Мальчик-жигало ходил за мной как цыплёнок за курицей и нудно выяснял отношения, которых, на мой взгляд, уже не было. Я ещё была в состоянии общаться с ним в постели (тем более, что это облегчало токсикоз), но когда он выговаривал какой-то текст, было ощущение, что кто-то скребёт железом по стеклу.

Парижский эмигрант на его фоне выглядел прекрасным принцем. Звали его, скажем, Лёва. И за несколько стоп-кадров недельного общения, наполненного для меня беготнёй и токсикозом, а для него скучающей позой, успел нарисоваться внятный образ. Семь лет в Париже, одинок и гениален. Благодарен жене-француженке за вывоз собственного тела из Советского Союза, но женатым на ней себя не ощущает. Страшно обаятелен и столь же раним.

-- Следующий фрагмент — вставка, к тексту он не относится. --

(** parsing two packed addresses *)
Lemma parsed_new_packed from_ to_ pt pf rest :
  pack_value true to_ = Ok pt -> pack_value true from_ = Ok pf ->
  parsed_new (pt ++ pf ++ rest)
  = Ok (mkPacket (pt ++ pf ++ rest) (default i32_MAX (try_i 32 from_))
          (default i32_MIN (try_i 32 to_)) rest None None).
Proof.
  intros Ht Hf. apply pack_value_packed in Ht as [_ Ht]. apply pack_value_packed in Hf as [_ Hf].
  unfold parsed_new.
  pose proof (packed_unpack _ _ _ [] (pf ++ rest) Ht) as H1. cbn [app length] in H1.
  rewrite H1. cbn [mbind res_bind map_err]. rewrite Nat.add_0_l.
  rewrite (packed_unpack _ _ _ pt rest Hf). cbn [mbind res_bind map_err].
  rewrite slice_full by (rewrite !length_app; lia). cbn [mbind res_bind].
  do 2 f_equal. by rewrite app_assoc, <- length_app, drop_app_length.
Qed.
End AssemblerLemmas.

(** the last byte is the crc, the rest is parsed *)
Lemma from_raw_snoc body c :
  from_raw_packet_with_crc (body ++ [c])
  = packet ← parsed_new body; Ok (set_crc8 (Some c) packet).
Proof.
  unfold from_raw_packet_with_crc.
  destruct (body ++ [c]) as [|h t] eqn:Hb; [by destruct body|].
  rewrite <- Hb, length_app. cbn [length]. rewrite Nat.add_sub.
  rewrite slice_ok by (rewrite ?length_app; lia). cbn [mbind res_bind].
  rewrite Nat.sub_0_r, drop_0, take_app_length.
  destruct (parsed_new body); [|done..]. cbn [mbind res_bind].
  by rewrite (idx_Some _ _ c) by (by rewrite lookup_app_r, Nat.sub_diag by lia).
Qed.

(** ** A packet as a sequence of fields *)

(** The values the assembler can write and the reader can read. *)
Inductive field : Type :=
| FU8 (v : Z) | FI8 (v : Z) | FU16 (v : Z) | FI16 (v : Z) | FU32 (v : Z) | FI32 (v : Z)
| FU64 (v : Z) | FI64 (v : Z) | FF32 (bits : Z) | FF64 (bits : Z)
| FBlob (d : list Z) | FString (s : str) | FPacked (signed : bool) (v : Z).

(** a value of the Rust type; a string without NUL *)
Definition field_ok (f : field) : Prop :=
  match f with
  | FU8 v => in_u 8 v | FI8 v => in_i 8 v
  | FU16 v => in_u 16 v | FI16 v => in_i 16 v
  | FU32 v | FF32 v => in_u 32 v | FI32 v => in_i 32 v
  | FU64 v | FF64 v => in_u 64 v | FI64 v => in_i 64 v
  | FBlob d => bytes d
  | FString s => valid_str s /\ Forall (fun c => c <> 0) s
  | FPacked signed v => packable signed v
  end.

Section Fields.
Context {NB : NumBigint}.

Definition write_field (f : field) (a : PacketAssembler) : res PackError unit * PacketAssembler :=
  match f with
  | FU8 v => (Ok tt, write_u8 v a) | FI8 v => (Ok tt, write_i8 v a)
  | FU16 v => (Ok tt, write_u16_be v a) | FI16 v => (Ok tt, write_i16_be v a)
  | FU32 v => (Ok tt, write_u32_be v a) | FI32 v => (Ok tt, write_i32_be v a)
  | FU64 v => (Ok tt, write_u64_be v a) | FI64 v => (Ok tt, write_i64_be v a)
  | FF32 v => (Ok tt, write_f32_be v a) | FF64 v => (Ok tt, write_f64_be v a)
  | FBlob d => (Ok tt, write_blob d a)
  | FString s => (Ok tt, write_string s a)
  | FPacked signed v => write_packed_value signed v a
  end.

Fixpoint write_fields (fs : list field) : SM PacketAssembler PackError unit :=
  match fs with
  | [] => mret tt
  | f :: t => _ ← write_field f; write_fields t
  end.
End Fields.

Definition sm_forget {S E A B} (f : A -> B) (m : SM S E A) : SM S unit B := fun s =>
  match m s with
  | (Ok a, s') => (Ok (f a), s')
  | (Err _, s') => (Err tt, s')
  | (Panic, s') => (Panic, s')
  end.

(** reads a field of the same kind (and length, for a blob) *)
Definition read_like (f : field) : SM PacketReader unit field :=
  match f with
  | FU8 _ => sm_forget FU8 read_ubyte | FI8 _ => sm_forget FI8 read_sbyte
  | FU16 _ => sm_forget FU16 read_u16_be | FI16 _ => sm_forget FI16 read_i16_be
  | FU32 _ => sm_forget FU32 read_u32_be | FI32 _ => sm_forget FI32 read_i32_be
  | FU64 _ => sm_forget FU64 read_u64_be | FI64 _ => sm_forget FI64 read_i64_be
  | FF32 _ => sm_forget FF32 read_f32_be | FF64 _ => sm_forget FF64 read_f64_be
  | FBlob d => sm_forget FBlob (read_blob (length d))
  | FString _ => sm_forget FString read_string
  | FPacked true _ => sm_forget (FPacked true) read_vsint
  | FPacked false _ => sm_forget (FPacked false) read_vuint
  end.

Fixpoint read_fields (fs : list field) : SM PacketReader unit (list field) :=
  match fs with
  | [] => mret []
  | f :: t => x ← read_like f; xs ← read_fields t; mret (x :: xs)
  end.

(** ** Lemmas: reading back *)

Lemma read_blob_app pre b post :
  read_blob (length b) (mkReader (pre ++ b ++ post) (length pre))
  = (Ok b, mkReader (pre ++ b ++ post) (length pre + length b)).
Proof.
  unfold read_blob. cbn [data ep].
  rewrite (proj2 (Nat.ltb_ge _ _)) by (rewrite !length_app; lia).
  by rewrite drop_app_length, take_app_length.
Qed.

Развёрнут корпусом к активному роману, видит все приметы взаимности и не понимает, почему сопровождающий меня юноша ещё не отправлен в отставку.

Ощутив лёгкое капризничание с его стороны, я поняла, что Боливар не вынесет двоих, и спровоцировала объяснение, в котором Лёва, как всякий русский интеллигент, рассчитывал, что я всё за него проговорю и всё ему объясню.

— Я не вижу своего места здесь, поэтому я уезжаю в Москву, — томно говорил он, заловив меня в фойе.

— Мне очень жаль, но я предлагала обсудить ваши тексты на семинаре, — прикидывалась я дурочкой.

— Люди на семинаре не интересны мне, как и я им, — обиженно отвечал он, как будто я была в этом виновата. — Я иду брать билеты.